En 1975, le premier ministre de l’OntarioWilliam (Bill) Davis, un progressiste-conservateur, nomme Judy LaMarsh présidente de la Commission royale d’enquête sur la violence dans le secteur des communications. La commission, qui se déroule pendant un an, tient 61 audiences publiques; elle se penche sur la représentation de la violence dans les médias et ses répercussions sur l’auditoire et elle examine des moyens de réglementer le secteur.

Pratique du droit

Judy LaMarsh pratique le droit après son retrait de la vie politique. Elle ouvre un cabinet d’avocat à St. Catharines, en Ontario, en mai 1969 et elle enseigne au Osgoode Hall au début des années 1970. En 1974, elle défend gratuitement les « Brunswick Four », un groupe de jeunes lesbiennes harcelées par la police et arrêtées pour avoir troublé la paix dans une taverne de Toronto. On considère cette cause comme un événement sans précédent dans le mouvement de libération des gais de Toronto.

Legs

En juillet 1980, Judy LaMarsh est nommée officière de l’Ordre du Canada. Elle meurt d’un cancer quatre mois plus tard, le 27 octobre 1980. Le premier ministre de l’OntarioWilliam Davis se rappelle « sa loyauté et son dévouement absolus envers les causes dans lesquelles elle croyait. » Même ses critiques reconnaissent sa contribution à la vie publique et louent sa puissante énergie et son courage. « Judy LaMarsh s’est investie dans chacune de ses nombreuses carrières avec énergie, intelligence et engagement, observe le journaliste canadien Peter C. Newman, et jusqu’à la fin, elle ne s’est jamais départie de son humanité fondamentale et de son courage. »

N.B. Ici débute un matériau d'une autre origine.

Lemma wp_mount_freeze w s G h n t q (Q : option Z → mworld → Prop) :
  started (S k) r N T P w s G → N !! h = Some n → T !! h = Some t → h ∈ pins s →
  (∀ w', n_pos n = true → started (S k) r N T P w' s ({[h]} ∪ G) → Q (Some 0) w') →
  (∀ w', n_pos n = false → started (S k) r N T P w' s G → Q (Some (- ENOENT)) w') →
  wp (mount_freeze h (n_parent n) t q) Q w.
Proof.
  intros [(A & F & I & HF & Hok) Hu Hl] Hn Ht Hx HQ HE. unfold mount_freeze.
  pose proof (mi_brep _ _ _ _ _ _ _ _ _ _ _ _ I) as R.
  assert (Hpar : is_Some (N !! n_parent n)) by (eapply tree_parent; [apply (mi_tree _ _ _ _ _ _ _ _ _ _ _ _ I) | done]).
  wp_step. unfold bucket_of. apply wp_zoom. wp_step. rewrite set_bw_id. wp_step.
  eapply wp_mi_lock_n; [exact I | |].
  { intros x [-> | ->%list_elem_of_singleton]%elem_of_cons; [by eapply heads_bucket | by eapply heads_child]. }
  intros w1 I1 Hok1. pose proof (mi_brep _ _ _ _ _ _ _ _ _ _ _ _ I1) as R1.
  wp_step. eapply wp_run; [by eapply on_bw_run, live_run |]. cbn iota.
  destruct (rep_node _ _ _ _ h n R1 Hn) as (x & Hx1 & Hxok & _ & Epos & _).
  wp_step. eapply wp_run; [by eapply on_bw_run, node_is_positive_run |]. rewrite Epos. cbn [orb].
  destruct (n_pos n) eqn:En; cbn [negb].
  - wp_step. apply wp_flag_frame. eapply wp_flag_counted; [exact I1 | by eexists | rewrite zeros_dom; by apply elem_of_union_r |].
    intros w2 I2 Ebw. wp_step. eapply wp_mi_unlock_n; [exact I2 | by rewrite Ebw |].
    intros w3 I3. wp_step. apply HQ; [done |]. split; [| done | done]. exists A, ({[h]} ∪ F).
    split_and!; [done | set_solver | done].
  - wp_step. eapply wp_mi_unlock_n; [exact I1 | done |]. intros w2 I2. wp_step. apply HE; [done |].
    split; [| done | done]. by exists A, F.
Qed.
(** *** A set whose changes are all [d] *)

Lemma by_of_all d l h :
  Forall (λ e, e_by e = d ∧ e_m e ≠ 0) l → NoDup (e_host <$> l) →
  by_of l h = if decide (h ∈ e_host <$> l) then d else 0.
Proof.
  induction 1 as [| e l [Hd Hm] Hl IH]; intros Hnd; [done |]. rewrite fmap_cons in Hnd |- *.
  apply NoDup_cons in Hnd as [Hni Hnd]. simpl. rewrite (IH Hnd). destruct (decide (e_host e = h)) as [<- | Hne].
  - rewrite decide_True by done. rewrite (decide_False (P := _ ∈ e_host <$> l)) by done.
    rewrite decide_True by (by left). lia.
  - rewrite decide_False by naive_solver. destruct (decide (h ∈ e_host <$> l)).
    + rewrite decide_True by (by right). lia.
    + rewrite decide_False by (rewrite elem_of_cons; naive_solver). lia.
Qed.

Lemma pinned_all d l : Forall (λ e, e_by e = d ∧ e_m e ≠ 0) l → pinned l = e_host <$> l.
Proof. induction 1 as [| e l [_ Hm] Hl IH]; [done |]. by rewrite pinned_cons, IH. Qed.

(** The set [s] changes by [d] the counts of [l], and is locked. *)
Record full (w : mworld) (s : mnt_shift) (l : list Z) (d : Z) (A : gmap Z Z) (F : gset Z) : Prop := {
  fu_inv : minv (S k) w r N T [] A (counts r N P ∪ zeros (pins s)) (pins s) F P (shift_held s);
  fu_flags : dom (counts r N P) ∪ list_to_set l ⊆ F;
  fu_ents : ents_ok A (pins s) (ms_e s);
  fu_hosts : e_host <$> ms_e s = l;
  fu_by : Forall (λ e, e_by e = d ∧ e_m e ≠ 0) (ms_e s);
  fu_nodup : NoDup l;
  fu_dom : ∀ h, h ∈ l → is_Some (N !! h);
}.

Lemma full_closing w s l d A F : full w s l d A F → closing (S k) w r N T P s.
Proof.
  intros [I HF Hok _ _ _ _]. exists A, (counts r N P ∪ zeros (pins s)), F.
  split_and!; [done | done | apply settle_failed | set_solver].
Qed.

Lemma full_lock w s l d (Q : bool * mnt_shift → mworld → Prop) :
  started (S k) r N T P w s (list_to_set l) → ms_for_a s = 0 → ms_for_b s = 0 →
  e_host <$> ms_e s = l → Forall (λ e, e_by e = d ∧ e_m e ≠ 0) (ms_e s) → NoDup l →
  (∀ h, h ∈ l → is_Some (N !! h)) →
  (∀ s' w' A F, full w' s' l d A F → Q (true, s') w') → wp (mnt_shift_lock s) Q w.
Proof.
  intros [(A & F & I & HF & Hok) Hu Hl] Ha Hb Eh Hby Hnd Hd HQ.
  eapply wp_mnt_shift_lock; [exact I | done | by left | by left |]. intros s' w' I'. apply (HQ s' w' A F). by split.
Qed.

(** The changes are committed: the table is exact for the mountpoints that follow. *)
Lemma full_done w s l d A F P' :
  full w s l d A F →
  (∀ h, is_Some (N !! h) → mcount r N P' h = mcount r N P h + (if decide (h ∈ l) then d else 0)) →
  ∀ w', minv (S k) w' r N T [] A (bump (ms_e s) (counts r N P ∪ zeros (pins s))) (pins s) F P' (shift_held s) →
  closing (S k) w' r N T P' s.
Proof.
  intros [_ HF Hok Eh Hby Hnd Hd] Hc w' I'. exists A, (bump (ms_e s) (counts r N P ∪ zeros (pins s))), F.
  assert (Ep : pins s = list_to_set l) by (unfold pins; by rewrite (pinned_all d _ Hby), Eh).
  assert (Hb : ∀ h, by_of (ms_e s) h = if decide (h ∈ l) then d else 0).
  { intros h. rewrite <- Eh. apply by_of_all; [done | by rewrite Eh]. }
  assert (Hs : settle (pins s) (bump (ms_e s) (counts r N P ∪ zeros (pins s))) = counts r N P').
  { apply settle_done; [done | | |].
    - intros h. rewrite Ep, elem_of_list_to_set. intros Hh. by apply elem_of_dom, Hd.
    - intros h Hh. by rewrite Hb, Hc.
    - intros h. rewrite Ep, elem_of_list_to_set, Hb. intros Hh. by rewrite decide_False. }
  split_and!; [done | done | done |].
  intros h [c (Hh & -> & Hne)%counts_lookup]%elem_of_dom. apply HF, elem_of_union.
  destruct (decide (h ∈ l)) as [Hl | Hl]; [right; by apply elem_of_list_to_set | left].
  apply elem_of_dom. exists (mcount r N P h). apply counts_lookup.
  rewrite (Hc h Hh), (decide_False (P := h ∈ l)) in Hne by done. split_and!; [done | done | lia].
Qed.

En reconnaissance du travail accompli par Judy LaMarsh auprès de la Commission royale d’enquête sur la violence dans le secteur des communications, l’Université York a créé le LaMarsh Centre for Research on Violence et Conflict Resolution (centre de recherche sur la violence et la résolution de conflit) en 1980, la première institution de recherche du genre en Ontario. Le Centre oriente actuellement ses travaux sur la recherche sur les enfants et les jeunes, en particulier les jeunes à risque.

L’Université de Toronto rend également hommage au travail de Judy LaMarsh. Le Collège Victoria offre le Judy LaMarsh Lecture for Women in Leadership (un cours sur les femmes cheffes de file) et la faculté de droit décerne le Judy LaMarsh Prize in Feminist Analysis of Law aux étudiants qui en sont à leurs dernières années d’études et qui atteignent l’excellence dans la discipline de l’analyse juridique féministe.

En 1984, le Parti libéral du Canada a créé le Fonds Judy LaMarsh, lequel offre du soutien financier aux candidates libérales fédérales.